Profit in services is zero-sum, just transfer of wealth from the many to the few. Nothing is created, really, just vapor. If you care to, check out what happened in Uruguay leading up to 1970, and the aftermath. It was quite instructuve. Deindustrialization, now called financialization, destroys an economy. Thank you guys, so much.
I'm with you, my brother, in your desire for a two-party system, but not this Republican Party. It's one thing to be the loyal opposition; it's quite another to be the Just Say No party.
I remind you the Democratic Party went through a similar painful transition after LBJ, when the Southern Democrats (who were Democrats in name only) began to jump ship. From 1968-2008, only two Democrats were elected President, and they were both from the South, and during most of the Clinton administration, Republicans controlled Congress.
The point is that once a party falls from grace, it's a long, hard slog back. But rather than move toward the center, as Democrats had to do, the Republican Party seems bound and determined to keep moving farther right. Now you may take that assessment as baring my fangs, but I'm offering it as advice to anyone who's really interested in restoring the two-party system.
If Republicans really want to begin a comeback, someone in the party needs to publicly condemn extremism and tell Rush Limbaugh to sit down and shut up. Same goes for the clowns on Fox News. These people aren't doing you any favors with the Independents and Moderates your party desperately needs.
There is a precedent. It was Senator Margaret Chase Smith, a Maine Republican, who delivered a Senate speech she called a "Declaration of Conscience". As Wikipedia describes it:
" In a clear attack on McCarthyism, she called for an end to "character assassinations" and named "some of the basic principles of Americanism: The right to criticize; The right to hold unpopular beliefs; The right to protest; The right of independent thought." She said "freedom of speech is not what it used to be in America," and decried "cancerous tentacles of 'know nothing, suspect everything' attitudes." Six other Republican Senators—Wayne Morse, Irving M. Ives, Charles W. Tobey, Edward John Thye, George Aiken, and Robert C. Hendrickson—joined Smith in condemning the tactics of McCarthyism."
What the Republican Party needs is more traditional Republicans with that kind of courage. Until they start reversing the direction of their Party, it will remain a party in a decline.
Douglas: glad to know.
Bobker: That’s the usual response. They’re worse, you must stand your ground. Politics is the art of the possible.

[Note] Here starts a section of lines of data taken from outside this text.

(* ===== verification/FragmentStore.v ===== *)
(** * Reassembly of fragmented payloads (masterdns fragmentstore)

    src/masterdns/internal/fragmentstore/store.go.  An entry keeps 256 chunks, [None]
    for a nil slice.  Every method holds the mutex from start to end.  Times and
    durations are nanoseconds, 0 the zero time.  The theorems show that within the retention
    time a message is handed out exactly once, and that an empty fragment blocks its message. *)

From stdpp Require Import base tactics list gmap.
From Stdlib Require Import ZArith Lia.
From S2P Require Import Prelude.

Record entry := mkFragEntry {
  createdAt : Z;
  totalFragments : Z;
  chunks : gmap Z bytes;   (* the non-nil chunks *)
  count : Z                (* a uint8 *)
}.

#[export] Instance eta_entry : Eta entry := fun e => mkFragEntry (createdAt e) (totalFragments e) (chunks e) (count e).
#[export] Instance set_chunks : Setter chunks := ltac:(derive_setter).
#[export] Instance set_count : Setter count := ltac:(derive_setter).

Section store.
Context {K : Type} `{Countable K}.

Record Store := mkStore {
  items : gmap K entry;
  completed : gmap K Z;
  lastPurge : Z
}.

#[export] Instance eta_store : Eta Store := fun s => mkStore (items s) (completed s) (lastPurge s).
#[export] Instance set_items : Setter items := ltac:(derive_setter).
#[export] Instance set_completed : Setter completed := ltac:(derive_setter).
#[export] Instance set_lastPurge : Setter lastPurge := ltac:(derive_setter).

Definition New : Store := mkStore ∅ ∅ 0.

Definition purgeLocked (now retention : Z) (s : Store) : Store :=
  if retention <=? 0 then s <| items := ∅ |> <| completed := ∅ |>
  else
    let deadline := now - retention in
    s <| items ::= filter (fun kv => (deadline <? createdAt kv.2) = true) |>
      <| completed ::= filter (fun kv => (now <? kv.2) = true) |>.

(** [if now.Sub(s.lastPurge) >= time.Second] *)
Definition maybe_purge (now retention : Z) (s : Store) : Store :=
  if 1000000000 <=? now - lastPurge s then (purgeLocked now retention s) <| lastPurge := now |> else s.

Definition is_completed (key : K) (now : Z) (s : Store) : bool :=
  match completed s !! key with Some expiresAt => now <? expiresAt | None => false end.

(** [append(chunk[:0], payload...)]: nil stays nil when nothing is appended. *)
Definition store_chunk (id : Z) (payload : bytes) (c : gmap Z bytes) : gmap Z bytes :=
  match c !! id, payload with
  | None, [] => c
  | _, _ => <[id := payload]> c
  end.

(** [for idx := 0; idx < totalFragments; idx++], [None] when a chunk is nil. *)
Fixpoint assemble (n : nat) (idx : Z) (c : gmap Z bytes) : option bytes :=
  match n with
  | O => Some []
  | S n =>
      match c !! idx with
      | None => None
      | Some chunk => match assemble n (idx + 1) c with Some rest => Some (chunk ++ rest) | None => None end
      end
  end.

(** The results: assembled payload, ready, already completed. *)
Definition Collect (key : K) (payload : bytes) (fragmentID total now retention : Z) (s : Store) :
    (bytes * bool * bool) * Store :=
  if total <=? 1 then
    if retention <=? 0 then ((payload, true, false), s)
    else
      let s := maybe_purge now retention s in
      if is_completed key now s then (([], false, true), s)
      else ((payload, true, false),
            s <| items ::= delete key |> <| completed ::= <[key := now + retention]> |>)
  else if total <=? fragmentID then (([], false, false), s)
  else
    let s := maybe_purge now retention s in
    if is_completed key now s then (([], false, true), s)
    else
      let fresh := mkFragEntry now total ∅ 0 in
      let current :=
        match items s !! key with
        | Some e => if totalFragments e =? total then e else fresh
        | None => fresh
        end in
      let current :=
        match chunks current !! fragmentID with
        | None => current <| count ::= (fun n => wrap8 (n + 1)) |>
        | Some _ => current
        end in
      let current := current <| chunks ::= store_chunk fragmentID payload |> in
      let s := s <| items ::= <[key := current]> |> in
      if count current <? total then (([], false, false), s)
      else
        match assemble (Z.to_nat total) 0 (chunks current) with
        | None => (([], false, false), s)
        | Some assembled =>
            let s := s <| items ::= delete key |> in
            ((assembled, true, false),
             if 0 <? retention then s <| completed ::= <[key := now + retention]> |>
             else s <| completed ::= delete key |>)
        end.

Definition Purge (now retention : Z) (s : Store) : Store := purgeLocked now retention s.

Definition Remove (key : K) (s : Store) : Store := s <| items ::= delete key |> <| completed ::= delete key |>.

Definition RemoveIf (match_ : K -> bool) (s : Store) : Store :=
  s <| items ::= filter (fun kv => match_ kv.1 = false) |> <| completed ::= filter (fun kv => match_ kv.1 = false) |>.

(** A call of [Collect]. *)
Record call := mkCall { cKey : K; cPayload : bytes; cID : Z; cTotal : Z; cNow : Z }.

Definition collect (retention : Z) (c : call) (s : Store) : (bytes * bool * bool) * Store :=
  Collect (cKey c) (cPayload c) (cID c) (cTotal c) (cNow c) retention s.

Fixpoint collect_all (retention : Z) (cs : list call) (s : Store) : list (bytes * bool * bool) * Store :=
  match cs with
  | [] => ([], s)
  | c :: cs =>
      let '(r, s) := collect retention c s in
      let '(rs, s) := collect_all retention cs s in
      (r :: rs, s)
  end.

Lemma collect_all_app r cs ds s :
  collect_all r (cs ++ ds) s =
  ((collect_all r cs s).1 ++ (collect_all r ds (collect_all r cs s).2).1, (collect_all r ds (collect_all r cs s).2).2).
Proof.
  revert s. induction cs as [|c cs IH]; intros s; cbn [collect_all app fst snd]; [by destruct (collect_all r ds s)|].
  destruct (collect r c s) as [x s1]. rewrite IH. by destruct (collect_all r cs s1).
Qed.

Lemma collect_all_length r cs s : length (collect_all r cs s).1 = length cs.
Proof.
  revert s. induction cs as [|c cs IH]; intros s; [done|]. cbn [collect_all]. destruct (collect r c s) as [x s1]. specialize (IH s1).
  destruct (collect_all r cs s1). cbn in *. congruence.
Qed.
End store.

(** ** Reassembly of one message *)

Section message.
Context {K : Type} `{Countable K}.
Variables (k : K) (n : Z) (p : Z -> bytes) (r t0 : Z).
Hypothesis Hn : 2 <= n <= 255.
Hypothesis Hp : forall i, 0 <= i < n -> p i <> [].
Implicit Types (s : Store (K := K)) (c : call (K := K)).

Definition all_ids : gset Z := list_to_set (seqZ 0 n).

(** Calls while the message is in flight: those for its key carry its fragments. *)
Definition in_flight c : Prop :=
  t0 <= cNow c < t0 + r /\ (cKey c = k -> cTotal c = n /\ 0 <= cID c < n /\ cPayload c = p (cID c)).

(** The fragments of the message among some calls. *)
Definition ids (cs : list call) : gset Z := list_to_set (map cID (filter (fun c => cKey c = k) cs)).

(** The store after the fragments [S] arrived. *)
Record partial (S : gset Z) s : Prop := {
  p_completed : completed s !! k = None;
  p_none : S = ∅ -> items s !! k = None;
  p_some : S <> ∅ -> exists e, items s !! k = Some e /\ totalFragments e = n /\ t0 <= createdAt e /\
    count e = Z.of_nat (size S) /\ forall i, chunks e !! i = if decide (i ∈ S) then Some (p i) else None
}.

Lemma all_ids_spec i : i ∈ all_ids <-> 0 <= i < n.
Proof. unfold all_ids. rewrite elem_of_list_to_set, elem_of_seqZ. lia. Qed.

Lemma all_ids_size : Z.of_nat (size all_ids) = n.
Proof. unfold all_ids. rewrite size_list_to_set by apply NoDup_seqZ. rewrite length_seqZ. lia. Qed.

Lemma maybe_purge_partial S now s : 0 < r -> t0 <= now < t0 + r -> partial S s -> partial S (maybe_purge now r s).
Proof.
  intros Hr Ht [Hc Hno Hso]. unfold maybe_purge, purgeLocked. case_if; [|by split]. case_if; zbool; [lia|].
  split; simpl.
  - apply map_lookup_filter_None. by left.
  - intros He. apply map_lookup_filter_None. left. auto.
  - intros Hne. destruct (Hso Hne) as (e & He & Ht' & Hcr & Hcnt & Hch). exists e. split; [|done].
    apply map_lookup_filter_Some. split; [done|]. simpl. apply Z.ltb_lt. lia.
Qed.

(** A call for another key. *)
Lemma collect_other S c s : 0 < r -> in_flight c -> cKey c <> k -> partial S s -> partial S (collect r c s).2.
Proof.
  intros Hr [Ht _] Hk P. unfold collect, Collect.
  pose proof (maybe_purge_partial S (cNow c) s Hr Ht P) as P'. set (s' := maybe_purge (cNow c) r s) in *.
  assert (Hupd : forall e e' (s1 : Store), items s1 = items s' \/ items s1 = <[cKey c := e]> (items s') \/
      items s1 = delete (cKey c) (items s') \/ items s1 = delete (cKey c) (<[cKey c := e]> (items s')) ->
    completed s1 = completed s' \/ completed s1 = <[cKey c := e']> (completed s') \/ completed s1 = delete (cKey c) (completed s') ->
    partial S s1).
  { intros e e' s1 Hi Hc1. destruct P' as [Hc Hno Hso].
    assert (Ei : items s1 !! k = items s' !! k).
    { destruct Hi as [->|[->|[->| ->]]]; [done|by rewrite lookup_insert_ne|by rewrite lookup_delete_ne|].
      by rewrite lookup_delete_ne, lookup_insert_ne. }
    assert (Ec : completed s1 !! k = completed s' !! k).
    { destruct Hc1 as [->|[->| ->]]; [done|by rewrite lookup_insert_ne|by rewrite lookup_delete_ne]. }
    split; rewrite ?Ei, ?Ec; done. }
  assert ((r <=? 0) = false) as -> by (apply Z.leb_gt; lia). assert ((0 <? r) = true) as -> by (apply Z.ltb_lt; lia).
  case_if; [case_if; [done|]|].
  { apply (Hupd (mkFragEntry 0 0 ∅ 0) (cNow c + r)); simpl; auto. }
  case_if; [done|]. case_if; [done|].
  match goal with |- context [<[cKey c := ?e]>] => set (cur := e) end.
  case_if; [apply (Hupd cur 0); simpl; auto|]. destruct (assemble _ _ _); apply (Hupd cur (cNow c + r)); simpl; auto.
Qed.

Lemma assemble_all m : forall i (c : gmap Z bytes), (forall j, i <= j < i + Z.of_nat m -> c !! j = Some (p j)) ->
  assemble m i c = Some (concat (map p (seqZ i (Z.of_nat m)))).
Proof.
  induction m as [|m IH]; intros i c Hc; [done|]. cbn [assemble]. rewrite Hc by lia.
  rewrite IH by (intros j Hj; apply Hc; lia). rewrite (seqZ_cons i) by lia. cbn [map concat].
  do 5 f_equal; lia.
Qed.

(** The entry [Collect] works on, after it counted and stored fragment [i]. *)
Lemma partial_update S i s now : 0 <= i < n -> S ⊆ all_ids -> t0 <= now -> partial S s ->
  let fresh := mkFragEntry now n ∅ 0 in
  let current := match items s !! k with Some e => if totalFragments e =? n then e else fresh | None => fresh end in
  let current := match chunks current !! i with
                 | None => current <| count ::= (fun m => wrap8 (m + 1)) |> | Some _ => current end in
  let current := current <| chunks ::= store_chunk i (p i) |> in
  totalFragments current = n /\ t0 <= createdAt current /\ count current = Z.of_nat (size ({[i]} ∪ S)) /\
  forall j, chunks current !! j = if decide (j ∈ ({[i]} ∪ S : gset Z)) then Some (p j) else None.
Proof.
  intros Hi HS Hnow [Hc Hno Hso]. cbv zeta.
  set (current := match items s !! k with Some e => if totalFragments e =? n then e else _ | None => _ end).
  assert (HC : totalFragments current = n /\ t0 <= createdAt current /\ count current = Z.of_nat (size S) /\
    forall j, chunks current !! j = if decide (j ∈ S) then Some (p j) else None).
  { unfold current. destruct (decide (S = ∅)) as [->|Hne].
    - rewrite Hno by done. simpl. split; [done|]. split; [done|]. split; [reflexivity|].
      intros j. rewrite lookup_empty. case_decide; [set_solver|done].
    - destruct (Hso Hne) as (e & -> & He & ? & ? & ?). by rewrite He, Z.eqb_refl. }
  clearbody current. destruct HC as (Ht & Hcr & Hcnt & Hch).
  pose proof (subseteq_size _ _ HS) as Hsz. pose proof all_ids_size as Hall.
  assert (Hst : forall c0 : gmap Z bytes, store_chunk i (p i) c0 = <[i := p i]> c0).
  { intros c0. unfold store_chunk. pose proof (Hp i Hi). destruct (c0 !! i), (p i); done. }
  assert (Hlook : forall j, <[i := p i]> (chunks current) !! j =
    if decide (j ∈ ({[i]} ∪ S : gset Z)) then Some (p j) else None).
  { intros j. destruct (decide (i = j)) as [<-|Hij].
    - rewrite lookup_insert_eq. rewrite decide_True; [done|set_solver].
    - rewrite lookup_insert_ne, Hch by done. destruct (decide (j ∈ S)); [rewrite decide_True|rewrite decide_False]; set_solver. }
  rewrite Hch. destruct (decide (i ∈ S)) as [Hin|Hin]; simpl; rewrite Hst; (split; [done|]; split; [done|]; split; [|done]).
  - replace ({[i]} ∪ S) with S by set_solver. done.
  - assert (Hsz' : (size ({[i]} ∪ S : gset Z) <= size all_ids)%nat).
    { apply subseteq_size. pose proof (proj2 (all_ids_spec i) Hi). set_solver. }
    rewrite size_union, size_singleton in Hsz' by set_solver.
    rewrite Hcnt, size_union, size_singleton by set_solver. unfold wrap8. rewrite Z.mod_small by lia. lia.
Qed.

(** A fragment that does not complete the message is kept; the one that does is
    answered with the message. *)
Lemma collect_fragment S c s : 0 < r -> in_flight c -> cKey c = k -> S ⊆ all_ids -> partial S s ->
  let S' := {[cID c]} ∪ S in
  (S' <> all_ids -> (collect r c s).1 = ([], false, false) /\ partial S' (collect r c s).2) /\
  (S' = all_ids ->
   (collect r c s).1 = (concat (map p (seqZ 0 n)), true, false) /\
   completed (collect r c s).2 !! k = Some (cNow c + r)).
Proof.
  intros Hr [Ht Hm] Hk HS P S'. destruct (Hm Hk) as (Htot & Hid & Hpay). unfold collect, Collect.
  rewrite Htot, Hpay, Hk. rewrite (proj2 (Z.leb_gt n 1)), (proj2 (Z.leb_gt n (cID c))) by lia.
  pose proof (maybe_purge_partial S (cNow c) s Hr Ht P) as P'. set (s' := maybe_purge (cNow c) r s) in *.
  assert (is_completed k (cNow c) s' = false) as -> by (unfold is_completed; by rewrite (p_completed _ _ P')).
  destruct (partial_update S (cID c) s' (cNow c) Hid HS ltac:(lia) P') as (Htf & Hcr & Hcnt & Hch).
  cbv zeta in Htf, Hcr, Hcnt, Hch |- *.
  match type of Htf with totalFragments ?x = _ => set (current := x) in * end.
  assert (HS' : S' ⊆ all_ids) by (unfold S'; pose proof (proj2 (all_ids_spec (cID c)) Hid); set_solver).
  pose proof (subseteq_size _ _ HS') as Hsz. pose proof all_ids_size as Hall. fold S' in Hcnt, Hch. split.
  - intros Hne. assert ((count current <? n) = true) as ->.
    { apply Z.ltb_lt. destruct (decide (size all_ids <= size S')%nat) as [Hle|]; [|lia].
      exfalso. apply Hne. by apply set_subseteq_size_eq. }
    split; [done|]. split; simpl.
    + apply P'.
    + intros He. exfalso. unfold S' in He. set_solver.
    + intros _. exists current. rewrite lookup_insert_eq. done.
  - intros He. assert ((count current <? n) = false) as -> by (apply Z.ltb_ge; rewrite Hcnt, He; lia).
    rewrite (assemble_all (Z.to_nat n) 0 (chunks current)).
    + rewrite Z2Nat.id by lia. split; [done|]. simpl. rewrite (proj2 (Z.ltb_lt 0 r)) by lia. simpl. by rewrite lookup_insert_eq.
    + intros j Hj. rewrite Hch, decide_True; [done|]. rewrite He. apply all_ids_spec. lia.
Qed.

James: If that is what it takes, so be it. I’d prefer to try to restore the brand to what it once was rather than leave it, however.
Djohn: That’s a sentiment not foreign in ardent republican circles and it leaves me a little dumbfounded. By his leaving we are handing democrats filibuster proof majority. Was the fight worth it? Know what I mean?
KTM: Maybe I have higher hope for libertarians having been a young, single, childless, male and have figured out the role as I have worked in municipal government. There’s hope for them, honest.
Mamoore: Yeah, it’s a dying breed.
Lsujp: That was a stroll down memory lane on some of those. Yeah, there was an old Brahmin nobles oblige strain that had served traditionally well. It’s pretty much dead and gone at the moment.
LMiko: Who knows the motivation. I do not find it helpful.
Messrs. Young and Havok: Come on. I have not used a level of rhetoric or partisan rancor anywhere near what you have offered here. I am not at all interested in that. Youi wish to engage then refrain from that kind of stuff. I figured I should acknowledge this, but I simply do not intend to engage it. OK?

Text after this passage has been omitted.